The Drawdown And The Revenue Are Telling Different Stories

$HOOD is down roughly 32% year to date through May 15, and down about 37% over the past six months. The 20-day moving average sits above the current price, and the 200-day is well higher, leaving the equity in a long-term downtrend even as the short-term trend has turned up. The 90-day change is nearly flat at about 1.5%, which means the stock has treaded water for three months after absorbing most of the drawdown earlier in the year.

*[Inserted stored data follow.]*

(** * KEGG pathway visualisation tool (KEGGAPP.JS): a shallow embedding

    The development follows the script function by function: the
    abundance normaliser ([loadJSON], [getHeatmapColor]), the tree builder
    ([createGeneNode], [createNode], [renderJSON]) and the URL / selection
    model ([updateKEGGUrl], [addECToCustomURL], [generateHeatmapKEGGUrl] and
    the click handlers).

    Conventions of the embedding.
    - A JavaScript string is a [string] whose characters are UTF-16 code
      units below 256; code units above that are outside the model.
    - A JavaScript number is a binary64 value, written as the rational it
      stands for, or [NaN] or one of the two infinities.  Subtraction,
      multiplication and division round to the nearest binary64 value and
      overflow to an infinity.  The sign of zero is not modelled.
    - An object is the list of its own enumerable entries in [Object.entries]
      order.  A property read on the abundance object also finds the members
      of [Object.prototype].
    - The DOM is reduced to the values the script reads back from it.  The
      value of a text input written through [innerHTML] is the attribute as
      the parser reads it; the value of a colour input is the sanitised
      colour. *)

From Stdlib Require Import Bool List String Ascii ZArith QArith Qround Qabs Qpower Lia Lqa.
Import ListNotations.

Local Open Scope string_scope.
Local Open Scope Z_scope.


(* ================================================================== *)
(** ** JavaScript strings *)

Module JSString.

Definition code (c : ascii) : Z := Z.of_N (N_of_ascii c).

(** White space and line terminators removed by [String.prototype.trim],
    among the code units below 256: TAB, LF, VT, FF, CR, SP and NBSP. *)
Definition is_ws (c : ascii) : bool :=
  let n := code c in
  ((9 <=? n) && (n <=? 13)) || (n =? 32) || (n =? 160).

Definition is_empty (s : string) : bool :=
  match s with EmptyString => true | String _ _ => false end.

Fixpoint trimStart (s : string) : string :=
  match s with
  | EmptyString => EmptyString
  | String c s' => if is_ws c then trimStart s' else s
  end.

Fixpoint trimEnd (s : string) : string :=
  match s with
  | EmptyString => EmptyString
  | String c s' =>
      let t := trimEnd s' in
      if is_ws c && is_empty t then EmptyString else String c t
  end.

(** [s.trim()] *)
Definition trim (s : string) : string := trimEnd (trimStart s).

(** Truthiness of a string: non-empty. *)
Definition truthy (s : string) : bool := negb (is_empty s).

(** [sep.join] over an array of strings. *)
Fixpoint join (sep : string) (l : list string) : string :=
  match l with
  | [] => ""
  | [x] => x
  | x :: l' => x ++ sep ++ join sep l'
  end.

(** [s.padStart(n, '0')] *)
Fixpoint zeros (n : nat) : string :=
  match n with O => "" | S n' => String "0" (zeros n') end.

Definition padStart0 (n : nat) (s : string) : string :=
  zeros (n - String.length s) ++ s.

(** [s.toUpperCase()], on the ASCII letters. *)
Definition upper_char (c : ascii) : ascii :=
  let n := code c in
  if (97 <=? n) && (n <=? 122) then ascii_of_N (Z.to_N (n - 32)) else c.

Fixpoint toUpperCase (s : string) : string :=
  match s with
  | EmptyString => EmptyString
  | String c s' => String (upper_char c) (toUpperCase s')
  end.

(** [s.startsWith(pat)] *)
Fixpoint starts_with (pat s : string) : bool :=
  match pat, s with
  | EmptyString, _ => true
  | String a pat', String b s' => Ascii.eqb a b && starts_with pat' s'
  | String _ _, EmptyString => false
  end.

(** [s.substring(n)] *)
Fixpoint drop (n : nat) (s : string) : string :=
  match n, s with
  | S n', String _ s' => drop n' s'
  | _, _ => s
  end.

Fixpoint take (n : nat) (s : string) : string :=
  match n, s with
  | S n', String c s' => String c (take n' s')
  | _, _ => ""
  end.

(** [s.replace(pat, by)] with a non-empty string pattern: only the first
    occurrence is replaced. *)
Fixpoint replace_first (pat by_ : string) (s : string) : string :=
  match s with
  | EmptyString => EmptyString
  | String c s' =>
      if starts_with pat s then by_ ++ drop (String.length pat) s
      else String c (replace_first pat by_ s')
  end.

(** [s.slice(0, -1)] *)
Fixpoint slice_init (s : string) : string :=
  match s with
  | EmptyString => EmptyString
  | String c EmptyString => EmptyString
  | String c s' => String c (slice_init s')
  end.

Definition is_digit (c : ascii) : bool :=
  let n := code c in (48 <=? n) && (n <=? 57).

(** Hexadecimal digits of a natural number, most significant first. *)
Definition hex_digit (upper : bool) (d : Z) : ascii :=
  if d <? 10 then ascii_of_N (Z.to_N (48 + d))
  else ascii_of_N (Z.to_N ((if upper then 55 else 87) + d)).

(** Digits of a non-negative integer in base 10 or 16, most significant
    first; [fuel] bounds the number of digits. *)
Fixpoint digits_fuel (fuel : nat) (base : Z) (upper : bool) (z : Z)
         (acc : string) : string :=
  match fuel with
  | O => acc
  | S f =>
      let acc' := String (hex_digit upper (z mod base)) acc in
      if z <? base then acc' else digits_fuel f base upper (z / base) acc'
  end.

(** A non-negative [z] has at most [log2 z + 1] digits. *)
Definition digits (base : Z) (upper : bool) (z : Z) : string :=
  digits_fuel (S (Z.to_nat (Z.log2 z))) base upper z "".

Definition signed_digits (base : Z) (upper : bool) (z : Z) : string :=
  if z <? 0 then String "-" (digits base upper (- z)) else digits base upper z.

Definition hex_of_Z : Z -> string := signed_digits 16 false.
Definition dec_of_Z : Z -> string := signed_digits 10 false.

(** [encodeURIComponent]: every code unit except the unreserved marks
    [A-Z a-z 0-9 - _ . ! ~ * ' ( )] is replaced by the percent escapes of
    its UTF-8 bytes (one byte below 128, two bytes from 128 to 255). *)
Definition is_alnum (c : ascii) : bool :=
  let n := code c in
  ((48 <=? n) && (n <=? 57)) || ((65 <=? n) && (n <=? 90))
  || ((97 <=? n) && (n <=? 122)).

Definition uri_unreserved (c : ascii) : bool :=
  is_alnum c ||
  existsb (Ascii.eqb c) ["-"; "_"; "."; "!"; "~"; "*"; "'"; "("; ")"]%char.

Definition pct (b : Z) : string :=
  String "%" (String (hex_digit true (b / 16))
               (String (hex_digit true (b mod 16)) "")).

Definition encode_unit (c : ascii) : string :=
  let n := code c in
  if uri_unreserved c then String c ""
  else if n <? 128 then pct n
  else pct (192 + n / 64) ++ pct (128 + n mod 64).

Fixpoint encodeURIComponent (s : string) : string :=
  match s with
  | EmptyString => EmptyString
  | String c s' => encode_unit c ++ encodeURIComponent s'
  end.

End JSString.
Import JSString.


(* ================================================================== *)
(** ** JavaScript numbers *)

Module JSNumber.

(** A number is a binary64 value, written as the rational it stands for;
    [NaN] and the two infinities apart.  The results of the arithmetic
    operators are rounded to binary64 ([round64]). *)
Inductive num : Type :=
| Fin (q : Q)
| PInf
| NInf
| NaN.

Definition of_Z (z : Z) : num := Fin (inject_Z z).

Definition is_zero (q : Q) : bool := Qeq_bool q 0.
Definition is_neg (q : Q) : bool := negb (Qle_bool 0 q).

(** Truthiness of a number: everything except zero and [NaN]. *)
Definition truthy (x : num) : bool :=
  match x with
  | Fin q => negb (is_zero q)
  | PInf | NInf => true
  | NaN => false
  end.

(** Sign of a number that is not [NaN]: [true] for negative. *)
Definition negative (x : num) : bool :=
  match x with
  | Fin q => is_neg q
  | NInf => true
  | _ => false
  end.

Definition inf_of_sign (s : bool) : num := if s then NInf else PInf.

Definition pow2 (e : Z) : Q := Qpower 2 e.

(** The binary exponent of a positive rational: [2^e <= a < 2^(e+1)]. *)
Definition ilog2 (a : Q) : Z :=
  let e0 := Z.log2 (Qnum a) - Z.log2 (Zpos (Qden a)) in
  if Qle_bool (pow2 e0) a then e0 else e0 - 1.

(** The nearest integer, ties to even. *)
Definition rne (m : Q) : Z :=
  let f := Qfloor m in
  match Qcompare (m - inject_Z f) (1 # 2) with
  | Lt => f
  | Gt => f + 1
  | Eq => if Z.even f then f else f + 1
  end.

(** The spacing of binary64 around [a]: 53 significant bits, and the
    subnormal spacing [2^-1074] below [2^-1022]. *)
Definition ulp (a : Q) : Q := pow2 (Z.max (ilog2 a) (-1022) - 52).

Definition round_pos (a : Q) : Q :=
  (inject_Z (rne (a / ulp a)) * ulp a)%Q.

Definition pack (neg : bool) (r : Q) : num :=
  if Qle_bool (pow2 1024) r then inf_of_sign neg
  else Fin (Qred (if neg then - r else r)).

(** The binary64 number nearest to the real [q], ties to even, with
    overflow to an infinity. *)
Definition round64 (q : Q) : num :=
  match Qcompare q 0 with
  | Eq => Fin 0
  | Gt => pack false (round_pos q)
  | Lt => pack true (round_pos (- q))
  end.

(** A decimal literal of a JSON document. *)
Definition literal (q : Q) : num := round64 q.

(** [x - y] *)
Definition sub (x y : num) : num :=
  match x, y with
  | NaN, _ | _, NaN => NaN
  | Fin a, Fin b => round64 (a - b)
  | Fin _, PInf => NInf
  | Fin _, NInf => PInf
  | PInf, PInf => NaN
  | PInf, _ => PInf
  | NInf, NInf => NaN
  | NInf, _ => NInf
  end.

(** [x * y] *)
Definition mul (x y : num) : num :=
  match x, y with
  | NaN, _ | _, NaN => NaN
  | Fin a, Fin b => round64 (a * b)
  | Fin a, i | i, Fin a =>
      if is_zero a then NaN else inf_of_sign (xorb (is_neg a) (negative i))
  | i, j => inf_of_sign (xorb (negative i) (negative j))
  end.

(** [x / y]; a zero divisor counts as positive zero. *)
Definition div (x y : num) : num :=
  match x, y with
  | NaN, _ | _, NaN => NaN
  | Fin a, Fin b =>
      if is_zero b then
        if is_zero a then NaN else inf_of_sign (is_neg a)
      else round64 (a / b)
  | Fin _, _ => Fin 0
  | i, Fin b => inf_of_sign (xorb (negative i) (is_neg b))
  | _, _ => NaN
  end.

The gap between a $1.07 billion revenue quarter and a 32% YTD decline is a valuation reset, not a revenue collapse. The market re-rated $HOOD from a high-growth crypto-adjacent platform toward a maturing retail brokerage, and the multiple compression has been severe. The filing confirms the revenue scale. It does not resolve whether the mix and trajectory justify a recovery in the multiple.

Disclosure Cadence Is Running Hot

Filing Risk at 64 places $HOOD in the elevated range, reflecting disclosure pattern intensity rather than financial health. The cadence and event density around the quarterly report require active attention to what each new document adds. Event Momentum is at the ceiling, driven by the concentration of recent filings.

The BTC Exposure reading at 45 is the more specific lens here. Bitcoin does not sit on Robinhood's balance sheet. The exposure runs through customer behavior: when crypto is active and sentiment is positive, retail volumes rise and transaction revenue follows. When sentiment slides into fear, the transmission runs in reverse.

Insider Activity at 47 sits just below the neutral baseline. The pattern looks like compensation-driven Form 4 flow rather than discretionary open-market clusters in either direction.

Q2 Is The Real Test

Q1 captured a strong revenue quarter under conditions that have since shifted. A Fear and Greed reading of 28 in mid-May, paired with Bitcoin dominance at 58%, points to a cautious retail tape. If that sentiment holds through June, the Q2 10-Q will show whether $1.07 billion was a run-rate or a peak.

The next concrete watch point is the Q2 filing, expected in late July or early August. Watch whether crypto transaction revenue compresses relative to Q1, and whether the company's language around customer activity metrics shifts. Where the stock sits relative to its moving averages at the time of that filing will frame how the market receives whatever the number turns out to be.

Research only. Not investment advice.